Related Characters: Dr. Jekyll (speaker)
Related Symbols: Letters and Documents
Page Number: 108
Explanation and Analysis:

In this scene, Mr. Hyde meets up with Dr. Lanyon and drinks the potion that Dr. Jekyll has sent Lanyon to deliver. As Hyde drinks the potion, he urges Lanyon to "behold" his transformation from Hyde back to Jekyll.

Jekyll's interaction with Lanyon in this passage reflects the differences in their approaches to science. Lanyon, we sense, has always refused to experiment with "transcendental medicine" (something Stevenson never really explains, except that it's scary and radical) because he finds it evil. Jekyll, on the other hand, has been more willing to take risks with science--as a result, he's been brave enough to stumble upon the secret of Mr. Hyde. Jekyll's behavior in this scene confirms his status as a tragic hero--a figure whose rather arrogant desire for knowledge and greatness has led him to great pain and suffering, almost as if he's being punished by the gods for reaching above his station. Jekyll has made a great scientific discovery, but at a great price--he's sacrificed his self-control and fallen into a state of uncontrollable sin.

What he told me in the next hour, I cannot bring my mind to
set on paper. I saw what I saw, I heard what I heard, and my soul
sickened at it; and yet now when that sight has faded from my
eyes, I ask myself if I believe it, and I cannot answer.

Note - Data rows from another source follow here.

(** The job [id] is leased to [owner] under [token], and the lease runs. *)
Definition lease_held (t : Table NodeSyncJob) (id owner token : string) (now : Z) (r : NodeSyncJob) : Prop :=
  t !! id = Some r ∧ j_status r = JOB_PROCESSING ∧ j_leaseOwner r = Some owner ∧
  j_leaseToken r = Some token ∧ ∃ e, j_leaseExpiresAt r = Some e ∧ now < e.
(** [r'] is [r] without its lease: what it is for and its attempts are the same. *)
Definition released (r r' : NodeSyncJob) : Prop :=
  j_leaseOwner r' = None ∧ j_leaseToken r' = None ∧ j_leaseExpiresAt r' = None ∧
  j_id r' = j_id r ∧ j_nodeId r' = j_nodeId r ∧ j_nodeAccessGrantId r' = j_nodeAccessGrantId r ∧
  j_routeEndpointId r' = j_routeEndpointId r ∧ j_routeConnectionProfileId r' = j_routeConnectionProfileId r ∧
  j_targetVersion r' = j_targetVersion r ∧ j_attempts r' = j_attempts r.

Lemma held_selected max t id owner token now :
  job_valid max t →
  if selected (holds_lease id owner token now) id t
  then ∃ r, lease_held t id owner token now r else ∀ r, ¬ lease_held t id owner token now r.
Proof.
  intros Hv. unfold selected. destruct (t !! id) as [r|] eqn:Hr.
  - destruct (holds_lease id owner token now r) eqn:Hh.
    + apply job_holds_lease_spec in Hh as (_ & Hh). by exists r.
    + intros r' (Hr' & Hh'). assert (r' = r) as -> by congruence.
      apply not_true_iff_false in Hh. apply Hh, job_holds_lease_spec. split; [by eapply tk_keys|done].
  - intros r (Hr' & _). congruence.
Qed.

Lemma alter_row {A} (f : A → A) (t : Table A) id r : t !! id = Some r → alter f id t = <[id := f r]> t.
Proof.
  intros Hr. apply map_eq. intros i. destruct (decide (i = id)) as [->|Hi].
  - by rewrite lookup_alter_eq, lookup_insert_eq, Hr.
  - by rewrite lookup_alter_ne, lookup_insert_ne.
Qed.

(** C36: only the worker whose lease runs completes or retries a job.  Its
    [complete] makes the job SUCCEEDED and its [retry] puts it back with a delay,
    or fails it when the attempts are used up; both give the lease up and change
    no other row.  For any other owner, token or time [complete] answers false,
    [retry] answers fenced, and nothing changes.  Once a job is no longer leased
    under a token, that is so for the token in every continuation in which it
    is not drawn again. *)
Theorem node_sync_fencing lease delay max t id token :
  rtc (sync_step lease delay max any_action) ∅ t →
  (∀ owner code now r, lease_held t id owner token now r →
     (∃ r', complete id owner token now t = (Ok true, <[id := r']> t) ∧ released r r' ∧
        j_status r' = JOB_SUCCEEDED ∧ j_completedAt r' = Some now) ∧
     (∃ r', released r r' ∧ j_lastErrorCode r' = Some code ∧
        if decide (max ≤ j_attempts r)
        then retry delay max id owner token code now t = (Ok RetryFailed, <[id := r']> t) ∧
             j_status r' = JOB_FAILED ∧ j_completedAt r' = Some now ∧ j_nextAttemptAt r' = None
        else retry delay max id owner token code now t = (Ok Retried, <[id := r']> t) ∧
             j_status r' = JOB_PENDING ∧ j_completedAt r' = None ∧ j_nextAttemptAt r' = Some (now + delay))) ∧
  (∀ owner code now, (∀ r, ¬ lease_held t id owner token now r) →
     complete id owner token now t = (Ok false, t) ∧
     retry delay max id owner token code now t = (Ok Fenced, t)) ∧
  ((∀ r, t !! id = Some r → j_leaseToken r ≠ Some token) →
   ∀ t', rtc (sync_step lease delay max (λ a, issues token a = false)) t t' →
   ∀ owner code now,
     complete id owner token now t' = (Ok false, t') ∧
     retry delay max id owner token code now t' = (Ok Fenced, t')).
Proof.
  intros Hs. pose proof (sync_steps_valid lease delay max _ ∅ t (table_ok_empty _ _ _) Hs) as Hv.
  assert (Hfenced : ∀ t', job_valid max t' → ∀ owner code now, (∀ r, ¬ lease_held t' id owner token now r) →
     complete id owner token now t' = (Ok false, t') ∧
     retry delay max id owner token code now t' = (Ok Fenced, t')).
  { intros t' Hv' owner code now Hno. rewrite (complete_eval max) by done. rewrite job_retry_eval by done.
    unfold alter_selected. pose proof (held_selected max t' id owner token now Hv') as Hsel.
    destruct (selected _ _ _); [|done]. destruct Hsel as [r Hr]. by destruct (Hno r). }
  split_and!; [|by apply Hfenced|].
  - intros owner code now r Hh. pose proof (held_selected max t id owner token now Hv) as Hsel.
    rewrite (complete_eval max) by done. rewrite job_retry_eval by done. unfold alter_selected.
    destruct (selected (holds_lease id owner token now) id t); [|by destruct (Hsel r)].
    destruct Hh as (Hr & _). rewrite Hr. split.
    + exists (complete_row now r). split; [by rewrite (alter_row _ _ _ _ Hr)|]. by split_and!.
    + exists (retry_row delay max code now r). split; [by split_and!|]. split; [done|].
      rewrite (alter_row _ _ _ _ Hr). simpl. unfold retry_row, exhausted.
      case_decide as Hm; [rewrite (proj2 (Z.leb_le _ _) Hm)|rewrite (proj2 (Z.leb_gt _ _)) by lia]; done.
  - intros Hno t' Hs' owner code now.
    pose proof (sync_steps_valid lease delay max _ t t' Hv Hs') as Hv'. apply Hfenced; [done|].
    intros r (Hr & _ & _ & Htok & _). revert Htok.
    by eapply (sync_steps_token lease delay max token t t').
Qed.

(** A superseded route activation is closed, never delivered: claiming an
    open, unleased job whose route has moved past its target version fails
    the job for good with [ROUTE_ACTIVATION_CLOSED] and reports [terminal]. *)
Theorem superseded_activation_is_closed lease delay max t command owner token ctx now e p r :
  rtc (sync_step lease delay max any_action) ∅ t →
  cmd_resource command = RouteResource e p →
  t !! cmd_nodeSyncJobId command = Some r → names_job command r = true →
  j_status r = JOB_PENDING → superseded ctx e p r = true →
  claim lease max command owner token now ctx now ctx now t =
    (Ok Terminal, <[cmd_nodeSyncJobId command := close_row now r]> t).
Proof.
  intros Hs Hres Hr Hn Hst Hsup.
  pose proof (sync_steps_valid lease delay max _ ∅ t (table_ok_empty _ _ _) Hs) as Hv.
  set (id := cmd_nodeSyncJobId command) in *.
  destruct (release_eval max command now t Hv) as (l & He1 & _). fold id in He1.
  assert (Hnl : lease_expired now r = false) by (unfold lease_expired; by rewrite Hst).
  unfold alter_selected, selected in He1. rewrite Hr, Hn, Hnl in He1. simpl in He1.
  unfold claim. rewrite (bind_ok _ _ _ _ _ He1).
  destruct (lease_eval lease max ctx command owner token now t Hv) as [He2 _]. fold id in He2.
  assert (Hj : joined ctx (cmd_resource command) r = false).
  { rewrite Hres. unfold superseded, joined in *. destruct (ctx_nodes ctx !! j_nodeId r); [|done].
    destruct (ctx_routes ctx !! (e, p)) as [route|]; [|done].
    rewrite !andb_true_iff, negb_true_iff, bool_decide_eq_false in Hsup.
    destruct Hsup as [[_ Hv'] _]. unfold sql_eq. destruct (rc_activationVersion route) as [v|].
    - rewrite (bool_decide_eq_false_2 (v = _)) by congruence. by rewrite !andb_false_r.
    - by rewrite !andb_false_r. }
  unfold alter_selected, selected in He2.
  rewrite Hr in He2. unfold claimable in He2. rewrite Hj, andb_false_r in He2. simpl in He2.
  rewrite (bind_ok _ _ _ _ _ He2), Hres.
  destruct (close_eval max ctx command now t Hv) as [He3 _]. fold id in He3.
  assert (Hgrant : j_nodeAccessGrantId r = None).
  { pose proof (tk_checks _ _ _ _ Hv _ _ Hr) as Hc. unfold job_checks in Hc.
    unfold names_job in Hn. rewrite Hres in Hn. simpl in Hn.
    destruct (j_nodeAccessGrantId r); [|done]. destruct (j_routeEndpointId r); simpl in *;
      rewrite ?andb_false_r in *; done. }
  assert (Hcl : closable ctx command now r = true).
  { apply closable_spec. exists e, p. by split_and!; auto. }
  unfold alter_selected, selected in He3. rewrite Hr, Hcl in He3. simpl in He3.
  rewrite (bind_ok _ _ _ _ _ He3). simpl. unfold mret, M_ret. f_equal.
  apply map_eq. intros i. destruct (decide (i = id)) as [->|Hi].
  - by rewrite lookup_alter_eq, lookup_insert_eq, Hr.
  - by rewrite lookup_alter_ne, lookup_insert_ne.
Qed.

Related Characters: Dr. Hastie Lanyon (speaker), Dr. Jekyll, Mr. Hyde
Related Symbols: Letters and Documents
Page Number: 109
Explanation and Analysis:

Lanyon has just witnessed Mr. Hyde drink a potion and transform into Dr. Jekyll. Now that Dr. Jekyll has regained his true form, he tells Lanyon about the scientific discovery he's made: a discovery that allows him to turn into Mr. Hyde. Lanyon writes that he can't bring himself to write what Jekyll tells him next--presumably, Lanyon is going to hear about Dr. Jekyll's "career" as Mr. Hyde.

It's strange that even after Dr. Lanyon has seen first-hand evidence of the success of Dr. Jekyll's scientific discoveries, he continues to feel "sickened" by Jekyll. One could say that while Dr. Jekyll is the better scientist, Dr. Lanyon is the better human being. Lanyon instinctively avoids scientific discoveries that lead to evil, while Dr. Jekyll bravely (and recklessly) pursues his scientific research, leading him to transform into Mr. Hyde.

Chapter 10 Quotes

With every day, and from both sides of my intelligence, the moral and the
intellectual, I thus drew steadily nearer to that truth, by whose partial discovery I have been doomed to such a dreadful shipwreck: that man is not truly one, but truly two.

Related Characters: Dr. Jekyll (speaker)
Related Symbols: Letters and Documents
Page Number: 111
Explanation and Analysis:

In the final chapter of the novel--a letter written by Dr. Jekyll--Jekyll explains that he long ago realized that humans have a divided nature. All humans have two halves: one half good, one half evil.

Jekyll's discovery has been interpreted in all sorts of ways: for some critics, Stevenson's conceit anticipates the discoveries of Sigmund Freud, who argued that man has a repressed, irrational side, the id. For others, the divide between man's good and evil nature evokes the age of imperialism, during which the people of Great Britain claimed to be righteous and moral, hypocritically ignoring their own country's brutal interventions in India, Africa, and other parts of the world (the source of England's great prosperity).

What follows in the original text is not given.